I buried my face in his hair, breathing in his scent—pine and wild things and now the medicinal herbs he'd been working with. My mate. My lynx. My feral kitten who'd found his courage in the heart of battle.
"I choose you too," I whispered against his temple. "Always."
He didn't respond verbally—perhaps never would—but his arms tightened fractionally around my waist, and I felt the slight dampness of tears against my neck. Not tears of fear or pain, but of something we were both just beginning to recognize as possibility.
Standing there in my bullet-riddled kitchen, holding this man who'd placed himself between me and death without hesitation, I made a silent vow. I would rebuild not just these walls, but a life where Liam never again had to face the world alone. Where my feral kitten could finally feel safe enough to find his voice—whether in words, in writing, or simply in the language of trust we were creating between us.

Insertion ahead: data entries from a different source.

Lemma risk_score_monotone_witness :
  0 <= Model.get (Api.features example_request) "distance_km" 50
    <= Model.get (Api.features milder_request) "distance_km" 50 /\
  0 <= Model.get (Api.features example_request) "time_to_conjunction" 48
    <= Model.get (Api.features milder_request) "time_to_conjunction" 48 /\
  0 <= Model.get (Api.features milder_request) "velocity_kmps" 7.5
    <= Model.get (Api.features example_request) "velocity_kmps" 7.5 /\
  Model._calculate_risk_score (Api.features example_request) =
    Model.Value (25 / 36) /\
  Model._calculate_risk_score (Api.features milder_request) =
    Model.Value (50 / 527) /\
  50 / 527 <= 25 / 36.
Proof.
  assert (Hd : 0 <= Model.get (Api.features example_request) "distance_km" 50
                 <= Model.get (Api.features milder_request) "distance_km" 50).
  { rewrite (proj1 (features_get example_request 50)).
    rewrite (proj1 (features_get milder_request 50)). cbn. lra. }
  assert (Ht : 0 <= Model.get (Api.features example_request)
                      "time_to_conjunction" 48
                 <= Model.get (Api.features milder_request)
                      "time_to_conjunction" 48).
  { rewrite (proj2 (proj2 (features_get example_request 48))).
    rewrite (proj2 (proj2 (features_get milder_request 48))). cbn. lra. }
  assert (Hv : 0 <= Model.get (Api.features milder_request) "velocity_kmps" 7.5
                 <= Model.get (Api.features example_request) "velocity_kmps" 7.5).
  { rewrite (proj1 (proj2 (features_get example_request 7.5))).
    rewrite (proj1 (proj2 (features_get milder_request 7.5))). cbn. lra. }
  split; [exact Hd|]. split; [exact Ht|]. split; [exact Hv|].
  split; [exact example_score|]. split; [exact milder_score|].
  exact (risk_score_monotone (Api.features example_request)
           (Api.features milder_request) (25 / 36) (50 / 527)
           Hd Ht Hv example_score milder_score).
Defined.

End RiskModelInstances.

(** ** Propagation as a rotation *)

Section Rotation.
Local Open Scope R_scope.

Lemma sqrt_scale (x y : R) :
  x <> 0 -> sqrt (x ^ 2 + y ^ 2) = Rabs x * sqrt (1 + Rsqr (y / x)).
Proof.
  intros Hx. rewrite <- (sqrt_Rsqr_abs x).
  rewrite <- sqrt_mult; [|apply Rle_0_sqr|pose proof (Rle_0_sqr (y / x)); lra].
  f_equal. unfold Rsqr. field. exact Hx.
Qed.

(** [atan2] gives the polar angle of a point of the plane. *)
Lemma polar_atan2 (x y : R) :
  sqrt (x ^ 2 + y ^ 2) * cos (atan2 y x) = x /\
  sqrt (x ^ 2 + y ^ 2) * sin (atan2 y x) = y.
Proof.
  assert (Hs : 0 < sqrt (1 + Rsqr (y / x))).
  { apply sqrt_lt_R0. pose proof (Rle_0_sqr (y / x)). lra. }
  unfold atan2. case_decide as Hpos; [|case_decide as Hneg].
  - rewrite sqrt_scale by lra. rewrite Rabs_right by lra.
    rewrite cos_atan, sin_atan. split; field; lra.
  - rewrite sqrt_scale by lra. rewrite Rabs_left by lra.
    case_decide.
    + rewrite neg_cos, neg_sin, cos_atan, sin_atan. split; field; lra.
    + rewrite cos_minus, sin_minus, cos_PI, sin_PI, cos_atan, sin_atan.
      split; field; lra.
  - assert (x = 0) as -> by lra.
    replace (0 ^ 2 + y ^ 2) with (Rsqr y) by (unfold Rsqr; ring).
    rewrite sqrt_Rsqr_abs.
    case_decide as Hy; [|case_decide as Hy'].
    + rewrite cos_PI2, sin_PI2, Rabs_right by lra. split; ring.
    + rewrite cos_neg, sin_neg, cos_PI2, sin_PI2, Rabs_left by lra. split; ring.
    + assert (y = 0) as -> by lra. rewrite Rabs_R0. split; ring.
Qed.

(** The polar angle from the vertical axis. *)
Lemma polar_acos (x y z : R) :
  let r := sqrt (x ^ 2 + y ^ 2 + z ^ 2) in
  r <> 0 ->
  r * cos (acos (z / r)) = z /\
  r * sin (acos (z / r)) = sqrt (x ^ 2 + y ^ 2).
Proof.
  cbn zeta. set (r := sqrt (x ^ 2 + y ^ 2 + z ^ 2)). intros Hr0.
  pose proof (pow2_ge_0 x) as Hx. pose proof (pow2_ge_0 y) as Hy.
  pose proof (pow2_ge_0 z) as Hz.
  assert (Hr : 0 < r) by (pose proof (sqrt_pos (x ^ 2 + y ^ 2 + z ^ 2)); fold r in H; lra).
  assert (Hrr : r * r = x ^ 2 + y ^ 2 + z ^ 2) by (apply sqrt_sqrt; lra).
  assert (Hu : -1 <= z / r <= 1).
  { assert (Hzle : z <= r) by (apply Rnot_lt_le; intros Hc; nra).
    assert (Hzge : - r <= z) by (apply Rnot_lt_le; intros Hc; nra).
    split.
    - apply (Rmult_le_reg_r r); [exact Hr|].
      replace (z / r * r) with z by (field; lra). lra.
    - apply (Rmult_le_reg_r r); [exact Hr|].
      replace (z / r * r) with z by (field; lra). lra. }
  split.
  - rewrite cos_acos by exact Hu. field. lra.
  - rewrite sin_acos by exact Hu.
    rewrite <- (sqrt_Rsqr r) at 1 by lra.
    rewrite <- sqrt_mult; [|apply Rle_0_sqr|].
    + f_equal.
      replace (Rsqr r * (1 - Rsqr (z / r))) with (r * r - z ^ 2)
        by (unfold Rsqr; field; lra).
      rewrite Hrr. ring.
    + unfold Rsqr. assert ((z / r) * (z / r) <= 1) by nra. lra.
Qed.

End Rotation.

Section RotationClaims.
Local Open Scope R_scope.

Lemma orbital_period_pos (altitude : R) :
  0 < EARTH_RADIUS + altitude -> 0 < orbital_period altitude.
Proof.
  intros Hpos. unfold orbital_period.
  assert (0 < sqrt ((EARTH_RADIUS + altitude) ^ 3 / MU)).
  { apply sqrt_lt_R0. apply Rdiv_lt_0_compat; [|apply MU_pos].
    apply pow_lt. exact Hpos. }
  pose proof PI_RGT_0. nra.
Qed.

Lemma set_position_same (obj : SpaceObject) :
  set_position (position obj) obj = obj.
Proof. destruct obj. reflexivity. Qed.

(** Without perturbation [_update_position] turns the position about the
    third axis by [angular_velocity * dt]. *)
Lemma update_position_rotation (obj : SpaceObject) (dt x y z : R) :
  position obj = [x; y; z] ->
  magnitude (position obj) <> 0 ->
  0 < EARTH_RADIUS + altitude obj ->
  let a := angular_velocity (altitude obj) * dt in
  _update_position obj dt 0 =
  Ok (set_position [x * cos a - y * sin a; x * sin a + y * cos a; z] obj).
Proof.
  intros Hp Hmag Hpos. cbn zeta. rewrite Hp, magnitude3 in Hmag.
  unfold _update_position. rewrite Hp.
  destruct (polar_acos x y z Hmag) as [Hc Hs].
  destruct (polar_atan2 x y) as [Hx Hy].
  set (r := sqrt (x ^ 2 + y ^ 2 + z ^ 2)) in *.
  rewrite decide_False by exact Hmag.
  rewrite decide_False.
  2:{ apply Rle_not_lt. apply Rabs_le.
      pose proof (COS_bound (acos (z / r))) as Hb.
      assert (Hr : 0 < r)
        by (pose proof (sqrt_pos (x ^ 2 + y ^ 2 + z ^ 2)) as Hsp; fold r in Hsp; lra).
      assert (Hz : z / r = cos (acos (z / r))).
      { apply (Rmult_eq_reg_l r); [|lra]. rewrite Hc. field. lra. }
      rewrite Hz. exact Hb. }
  rewrite decide_False.
  2:{ apply Rle_not_lt. apply Rlt_le. apply Rdiv_lt_0_compat; [|apply MU_pos].
      apply pow_lt. exact Hpos. }
  pose proof (orbital_period_pos (altitude obj) Hpos) as HT.
  unfold orbital_period in HT.
  rewrite decide_False by lra.
  fold (orbital_period (altitude obj)). fold (angular_velocity (altitude obj)).
  set (a := angular_velocity (altitude obj) * dt).
  replace (acos (z / r) + gauss 0 0.001 0) with (acos (z / r))
    by (unfold gauss; ring).
  rewrite Hc, Hs, cos_plus, sin_plus.
  do 2 f_equal. f_equal; [|f_equal].
  - replace (sqrt (x ^ 2 + y ^ 2) * (cos (atan2 y x) * cos a - sin (atan2 y x) * sin a))
      with (sqrt (x ^ 2 + y ^ 2) * cos (atan2 y x) * cos a -
            sqrt (x ^ 2 + y ^ 2) * sin (atan2 y x) * sin a) by ring.
    rewrite Hx, Hy. reflexivity.
  - replace (sqrt (x ^ 2 + y ^ 2) * (sin (atan2 y x) * cos a + cos (atan2 y x) * sin a))
      with (sqrt (x ^ 2 + y ^ 2) * cos (atan2 y x) * sin a +
            sqrt (x ^ 2 + y ^ 2) * sin (atan2 y x) * cos a) by ring.
    rewrite Hx, Hy. reflexivity.
Qed.

(** X7. Without perturbation (a zero sample of [random.gauss]),
    [_update_position] turns the position about the third axis by
    [angular_velocity * dt], whatever the inclination: the third coordinate
    is kept.  Hence a step of zero seconds and a step of one orbital period
    both give the position back.  The angular velocity obeys Kepler's third
    law for the orbital radius [EARTH_RADIUS + altitude]. *)
Theorem update_position_rotates (obj : SpaceObject) (dt x y z : R) :
  position obj = [x; y; z] ->
  magnitude (position obj) <> 0 ->
  0 < EARTH_RADIUS + altitude obj ->
  let a := angular_velocity (altitude obj) * dt in
  _update_position obj dt 0 =
    Ok (set_position [x * cos a - y * sin a; x * sin a + y * cos a; z] obj) /\
  _update_position obj 0 0 = Ok obj /\
  _update_position obj (orbital_period (altitude obj)) 0 = Ok obj /\
  angular_velocity (altitude obj) ^ 2 * (EARTH_RADIUS + altitude obj) ^ 3 = MU.
Proof.
  intros Hp Hmag Hpos. cbn zeta.
  pose proof (orbital_period_pos (altitude obj) Hpos) as HT.
  split; [apply update_position_rotation; assumption|]. split; [|split].
  - rewrite (update_position_rotation obj 0 x y z Hp Hmag Hpos). cbn zeta.
    rewrite Rmult_0_r, cos_0, sin_0.
    replace (x * 1 - y * 0) with x by ring.
    replace (x * 0 + y * 1) with y by ring.
    rewrite <- Hp. rewrite set_position_same. reflexivity.
  - rewrite (update_position_rotation obj _ x y z Hp Hmag Hpos). cbn zeta.
    replace (angular_velocity (altitude obj) * orbital_period (altitude obj))
      with (2 * PI) by (unfold angular_velocity; field; lra).
    rewrite cos_2PI, sin_2PI.
    replace (x * 1 - y * 0) with x by ring.
    replace (x * 0 + y * 1) with y by ring.
    rewrite <- Hp. rewrite set_position_same. reflexivity.
  - unfold angular_velocity, orbital_period in *.
    set (q := (EARTH_RADIUS + altitude obj) ^ 3 / MU) in *.
    assert (Hq : 0 < q).
    { apply Rdiv_lt_0_compat; [|apply MU_pos]. apply pow_lt. exact Hpos. }
    assert (Hsq : sqrt q * sqrt q = q) by (apply sqrt_sqrt; lra).
    assert (Hs : 0 < sqrt q) by (apply sqrt_lt_R0; exact Hq).
    pose proof PI_RGT_0 as Hpi. pose proof MU_pos as Hmu.
    replace ((EARTH_RADIUS + altitude obj) ^ 3) with (q * MU)
      by (unfold q; field; lra).
    replace ((2 * PI / (2 * PI * sqrt q)) ^ 2) with (/ (sqrt q * sqrt q))
      by (field; lra).
    rewrite Hsq. field. lra.
Qed.

End RotationClaims.

Section PositionErrors.
Local Open Scope R_scope.

(** The argument of [math.acos] is within its domain whenever the division
    before it went through. *)
Lemma acos_argument_in_domain (x y z : R) :
  sqrt (x ^ 2 + y ^ 2 + z ^ 2) <> 0 ->
  ~ 1 < Rabs (z / sqrt (x ^ 2 + y ^ 2 + z ^ 2)).
Proof.
  intros Hr0. destruct (polar_acos x y z Hr0) as [Hc _].
  set (r := sqrt (x ^ 2 + y ^ 2 + z ^ 2)) in *.
  apply Rle_not_lt. apply Rabs_le.
  pose proof (COS_bound (acos (z / r))) as Hb.
  replace (z / r) with (cos (acos (z / r))); [exact Hb|].
  apply (Rmult_eq_reg_l r); [|exact Hr0]. rewrite Hc. field. exact Hr0.
Qed.

(** X8. What [_update_position] does, by its input.  A position that does
    not have exactly three coordinates fails the unpacking ([ValueError]).
    A position at the centre of the Earth divides by zero.  Otherwise the
    orbital radius [EARTH_RADIUS + altitude] decides: negative, the square
    root raises [ValueError]; zero, the period is zero and the division
    raises [ZeroDivisionError]; positive, the call returns, for every [dt]
    and every perturbation, a position of three coordinates with the
    magnitude of the old position (not that of the orbital radius), and
    [math.acos] is never outside its domain. *)
Theorem update_position_outcome (obj : SpaceObject) (dt g : R) :
  (length (position obj) <> 3%nat ->
   _update_position obj dt g = Raise ValueError) /\
  (length (position obj) = 3%nat ->
   (magnitude (position obj) = 0 ->
    _update_position obj dt g = Raise ZeroDivisionError) /\
   (magnitude (position obj) <> 0 ->
    (EARTH_RADIUS + altitude obj < 0 ->
     _update_position obj dt g = Raise ValueError) /\
    (EARTH_RADIUS + altitude obj = 0 ->
     _update_position obj dt g = Raise ZeroDivisionError) /\
    (0 < EARTH_RADIUS + altitude obj ->
     exists p, _update_position obj dt g = Ok (set_position p obj) /\
               length p = 3%nat /\
               magnitude p = magnitude (position obj)))).
Proof.
  unfold _update_position.
  destruct (position obj) as [|x [|y [|z [|w l]]]]; cbn [length];
    try (split; [reflexivity | intros; lia]).
  split; [intros; lia|]. intros _. rewrite magnitude3.
  set (r := sqrt (x ^ 2 + y ^ 2 + z ^ 2)).
  pose proof MU_pos as Hmu.
  assert (Hinv : 0 < / MU) by (apply Rinv_0_lt_compat; exact Hmu).
  split.
  - intros Hr. rewrite decide_True by exact Hr. reflexivity.
  - intros Hr. rewrite decide_False by exact Hr.
    rewrite decide_False by (apply acos_argument_in_domain; exact Hr).
    set (R0 := EARTH_RADIUS + altitude obj).
    split; [|split].
    + intros Hneg. rewrite decide_True; [reflexivity|].
      assert (Hsq : 0 < R0 * R0) by nra.
      assert (Hcube : R0 ^ 3 < 0).
      { replace (R0 ^ 3) with (R0 * (R0 * R0)) by ring. nra. }
      unfold Rdiv. nra.
    + intros Hzero. rewrite Hzero.
      replace (0 ^ 3 / MU) with 0 by (field; lra).
      rewrite decide_False by lra. rewrite sqrt_0.
      rewrite decide_True by ring. reflexivity.
    + intros Hpos.
      assert (Hq : 0 < R0 ^ 3 / MU).
      { apply Rdiv_lt_0_compat; [|exact Hmu]. apply pow_lt. exact Hpos. }
      rewrite decide_False by lra.
      rewrite decide_False.
      2:{ pose proof (sqrt_lt_R0 _ Hq). pose proof PI_RGT_0. nra. }
      eexists. split; [reflexivity|]. split; [reflexivity|].
      apply spherical_magnitude. apply sqrt_pos.
Qed.

End PositionErrors.

Section RotationInstance.
Local Open Scope R_scope.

The morning light caught in his dirty blonde hair, turning it to burnished gold, and I knew with bone-deep certainty that whatever came next – Victor's interrogation, the inevitable retaliation from his organization, the long process of rebuilding—we would face it together.
Not because fate had decreed it.
Not because tradition demanded it.
But because, against all odds, we had chosen each other.
Chapter Sixteen
~ Liam ~
I stood outside Butch's office, my fingers tracing nervous patterns against my thigh. The hallway felt too narrow, the air too thin. Just yesterday, I'd been nothing but a shadow on the edge of their lives—a feral creature they tolerated because of Rooster. Now Butch himself had summoned me, wanting everything I knew about Victor Markus and his operation.
Fifteen years of watching from the darkness had taught me much, but nothing had prepared me for this—stepping into the light, being asked to share rather than hide.
Rooster's hand settled gently on my shoulder, his touch no longer making me flinch as it once had. "He just wants information, baby boy. Nothing to be afraid of."
Easy for him to say. He hadn't spent most of his life learning that attention from powerful men usually ended in pain.
I took a deep breath and nodded once, reaching up to adjust my hood. Though I no longer pulled it tight around my face as I once had, the familiar fabric still provided comfort against my scarred skin. The weight of Percy's notebook pressed against my chest from its place in my inner pocket, a tangible reminder of why I was doing this.
I choose you.The words I'd written to Rooster just hours ago. And by extension, I'd chosen this—his family, his world.
Rooster knocked on the heavy wooden door, then squeezed my shoulder once more before stepping back. "I'll be in the kitchen when you're done."
The door swung open before I could panic about facing Butch alone. The MC president stood in the doorway, his massive frame blocking the light from inside his office. His eyes flickered briefly between Rooster and me before he stepped aside.
"Come in," he said, his voice carrying the easy authority of a man accustomed to being obeyed without question.
I slipped past him, immediately cataloguing the room as I'd done with every new space for fifteen years. Exits—there was one door and one window. Threats—none immediate. Hiding spots—behind the filing cabinet and under the desk.
The office was all dark wood and leather, motorcycle memorabilia covering the walls alongside framed photographs of men in club cuts. Trophy weapons hung on display—knives with ornate handles, a Civil War era revolver, brass knuckles mounted in a shadow box.
Butch's desk dominated the center of the room, massive and scarred with history. Papers were spread across its surface, some bearing official-looking letterhead, others covered in handwritten notes. A laptop sat open to one side, its screen displaying what looked like security camera feeds.
"Sit," Butch said, gesturing to the chair across from his desk.
I perched on the edge of the seat, my body tense and ready for flight. Butch moved around the desk and settled into his own chair with the unhurried confidence of a predator in his territory. He studied me openly, his gaze neither hostile nor particularly warm—just assessing.
"Victor's talking," he said finally, leaning back. "But I need to know if what he's saying matches what you know."
My fingers started tapping against my thigh again—a nervous habit I'd never managed to break. How could I possibly explain years of observation, patterns recognized across state lines, the systematic destruction of shifter communities?
My throat tightened at the very idea of speaking, the familiar panic rising as it always did when faced with verbal communication.
"What exactly was Victor Markus doing tracking our compound? And how long has his organization been hunting shifters?"
The direct questions made my mind race too fast for coherent thought. Images flashed before my eyes—the wolf pack in Wyoming, the fox shifter family in Nevada, the bear community in northern California. All gone. All taken. All while I watched from the shadows, documenting, but never intervening. Until now.
Butch must have recognized my rising panic, because his expression softened slightly. He reached for a notepad and pencil on his desk, sliding them toward me.